Many people who struggle with mental health issues such as bipolar disorder, anxiety, and depression seem to have something in common, or it happens to most of them – they also struggle with substance and alcohol abuse. You may have seen such cases before; and they are referred to as dual diagnosis or co-occurring disorders.
It is not easy when someone is trying to deal with alcohol and substance abuse – but it gets even more challenging when someone is trying to deal with a mental health disorder. However, there is hope at the end of the tunnel, and you can recover from both when you are determined to seek help.
What is the exact link between mental health and substance abuse?
For people with a co-occurring disorder, both the drug and alcohol addiction as well as their mental illness will each have their specific aspects that are very different from each other, and will cause the person to fail in their ability to manage their difficulties, their home and work life, and even their ability to relate with other people.
The longer this problem goes untreated, the more their substance and alcohol abuse becomes worse. The result is a cycle of their abuse becoming worse and the deterioration of their mental health. The thing is co-occurring problems are very common, much more than what many people think, as evidenced by certain findings done by the American Medical Association.
They found that out of the population who have disorders of mental health, about 50 percent of them have problems with substance abuse. In addition, 53 [percent of drug abusers and 37 percent of alcohol abusers suffer from at least one mental illness.
What comes first between mental illness and substance abuse?
Even though there are certain substances that can lead to prolonged psychotic reactions and the development of mental illnesses, there is no clear-cut answer to this question, as you cannot conclude that the presence of one automatically leads to the other.
In spite of this, it is important to note that many people who abuse substances and alcohol often do it as a method of self-medication from their mental health issues. They may be using drugs to try and cope with the difficulty of living with their symptoms, to try and deal with the symptoms of a medical disorder that has not been properly diagnosed, or to try and change their moods. However, this soon becomes a bad habit of addiction, and their symptoms gradually become worse.
The second thing is that the abuse of drugs and alcohol actually increases your risk of getting or developing a mental disorder. It is not the sole factor in the development of these disorders, as they are caused by a complex combination of the environment you live in, your genetics, as well as other outside factors. If you are already at risk of getting a mental disorder, it can be enhanced by using alcohol or drugs. For instance, opioid abusers have a greater risk of developing depression, while marijuana abusers have an increased risk of getting psychosis.
The abuse of drugs and alcohol also makes the symptoms of mental disorders worse, as it can trigger new symptoms or increase certain symptoms. In addition, these drugs can interact with other medication you may be taking, such as antidepressants, mood stabilizers and anti-anxiety pills, and results in the medication becoming less effective at stabilizing your health.
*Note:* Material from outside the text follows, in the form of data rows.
(* ===== verification/ClientMsg.v ===== *)
(** * The messages of the clients ([proto/cs], [proto/gen/cs])

    The messages as the zone server reads them, and the generated classes that
    put them on the wire. *)

From S2P Require Import Prelude CString Extern WireFormat WireReference.

(** ** What the program reads *)

Definition CSMSG_CMD_ROLE : Z := 2.
Definition CSMSG_ROLE_ALL_INFO_REQ : Z := 1.
Definition CSMSG_ROLE_BASE_INFO_REQ : Z := 2.
Definition CSMSG_ROLE_EXT_INFO_REQ : Z := 3.
Definition CSMSG_ROLE_MISC_INFO_REQ : Z := 4.
Definition CSMSG_ROLE_ALL_INFO_RSP : Z := 5.
Definition CSMSG_ROLE_BASE_INFO_RSP : Z := 6.
Definition CSMSG_ROLE_EXT_INFO_RSP : Z := 7.
Definition CSMSG_ROLE_MISC_INFO_RSP : Z := 8.

Record CSRoleBase := mkCSRoleBase { rb_uid : Z; rb_name : option string; rb_level : option Z }.
Record CSRoleExt := mkCSRoleExt { re_dummy : option Z }.
Record CSRoleMisc := mkCSRoleMisc { rm_dummy : option Z }.
Record CSRole := mkCSRole { r_base : CSRoleBase; r_ext : CSRoleExt; r_misc : CSRoleMisc }.
Record CSMsgRole := mkCSMsgRole {
  role_cmd : Z; allInfoRsp : option CSRole; baseInfoRsp : option CSRoleBase;
  extInfoRsp : option CSRoleExt; miscInfoRsp : option CSRoleMisc
}.
Record CSMsg := mkCSMsg { csm_cmd : Z; csm_err : option Z; csm_role : option CSMsgRole }.

(** ** The generated classes *)

Section generated.
Context `{WireLib}.

(** [if (has_x()) { if (!this->x().IsInitialized()) return false; }]. *)
Definition sub_init {S} (IsInitialized : S -> bool) (o : option S) : bool :=
  match o with Some r => IsInitialized r | None => true end.

(** [TestInfoRsp]: one number, [dummy], which is required. *)
Definition TestInfoRsp_pb : Type := U32Msg.
Definition TestInfoRsp_new : TestInfoRsp_pb := U32Msg_new.
Definition TestInfoRsp_MergePartial : TestInfoRsp_pb -> bytes -> Res (TestInfoRsp_pb * bool) := U32Msg_MergePartial.
Definition TestInfoRsp_Serialize : TestInfoRsp_pb -> bytes := U32Msg_Serialize.
Definition TestInfoRsp_ByteSize : TestInfoRsp_pb -> Z := U32Msg_ByteSize.
Definition TestInfoRsp_MergeFrom : TestInfoRsp_pb -> TestInfoRsp_pb -> TestInfoRsp_pb := U32Msg_MergeFrom.
Definition TestInfoRsp_IsInitialized : TestInfoRsp_pb -> bool := U32Msg_IsInitialized true.

(** [LoginRegNotify]: one number, [dummy], which is optional. *)
Definition LoginRegNotify_pb : Type := U32Msg.
Definition LoginRegNotify_new : LoginRegNotify_pb := U32Msg_new.
Definition LoginRegNotify_MergePartial : LoginRegNotify_pb -> bytes -> Res (LoginRegNotify_pb * bool) :=
  U32Msg_MergePartial.
Definition LoginRegNotify_Serialize : LoginRegNotify_pb -> bytes := U32Msg_Serialize.
Definition LoginRegNotify_ByteSize : LoginRegNotify_pb -> Z := U32Msg_ByteSize.
Definition LoginRegNotify_MergeFrom : LoginRegNotify_pb -> LoginRegNotify_pb -> LoginRegNotify_pb := U32Msg_MergeFrom.
Definition LoginRegNotify_IsInitialized : LoginRegNotify_pb -> bool := U32Msg_IsInitialized false.

(** [LoginRegisterReq]: one number, [dummy], which is optional. *)
Definition LoginRegisterReq_pb : Type := U32Msg.
Definition LoginRegisterReq_new : LoginRegisterReq_pb := U32Msg_new.
Definition LoginRegisterReq_MergePartial : LoginRegisterReq_pb -> bytes -> Res (LoginRegisterReq_pb * bool) :=
  U32Msg_MergePartial.
Definition LoginRegisterReq_Serialize : LoginRegisterReq_pb -> bytes := U32Msg_Serialize.
Definition LoginRegisterReq_ByteSize : LoginRegisterReq_pb -> Z := U32Msg_ByteSize.
Definition LoginRegisterReq_MergeFrom : LoginRegisterReq_pb -> LoginRegisterReq_pb -> LoginRegisterReq_pb :=
  U32Msg_MergeFrom.
Definition LoginRegisterReq_IsInitialized : LoginRegisterReq_pb -> bool := U32Msg_IsInitialized false.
The signs of co-occurring problems
The most difficult aspect of trying to diagnose a dual diagnosis is the fact that many people suffering from it are in denial. It is very hard for many people to admit they have a problem with substance abuse or even state how much it is affecting their lives negatively. In addition, there is a lot of stigmatization and misinformation around the subject of mental health, so many patients choose to ignore the signs and hope they will go away.
However, this problem does not disappear, so it is important to know if you are going through the signs of co-occurring disorder. They include using drugs to lessen unpleasant feelings or memories, seeing a correlation between your drug abuse and mental illness, other co-occurring disorders in your family, feeling anxious or depressed when you are sober, and unsolved history of abuse or trauma.
Most cases of co-occurring disorders happen to people struggling with anxiety disorders, bipolar disorder, and depression. Occasionally, other mental disorders that accompany such cases include PTSD (Post Traumatic Stress Disorder), Schizophrenia, and Borderline Personality Disorder.
Treatment for co-occurring disorders
There are plenty of treatment options one can explore when dealing with this case, but you need to make sure the method focuses on solving both your substance abuse issue as well as the mental health problem.
The main role of these therapy sessions is helping you to realize the role that the drugs and alcohol play in your life, and this should be done in a confident manner without the fear of additional negative consequences. When a person that is going through this is given an environment that helps them speak up, they will open up – so it should be a non-judgmental, confidential, and lacks ties to legal consequences.
The program you go through needs to educate you on drugs and alcohol, both on a general level and their specifics – including their interactions with other drugs, and how they affect the extent of mental illnesses.
The program needs to assist you to get support services and employment after recovery, in addition to assisting you to identify and develop your own goals for recovery. This will require the existence of special counselling to take care of both the drug abuse and mental illness aspects, which can be done individually, in groups, or with your family.
It is very common to see the problem of mental illness and drug and alcohol abuse occurring simultaneously, but the course of treatment is challenging because of stigmatization and mostly inappropriate treatment methods. However, there is hope for many patients, as the correct treatment method can assist you to recover.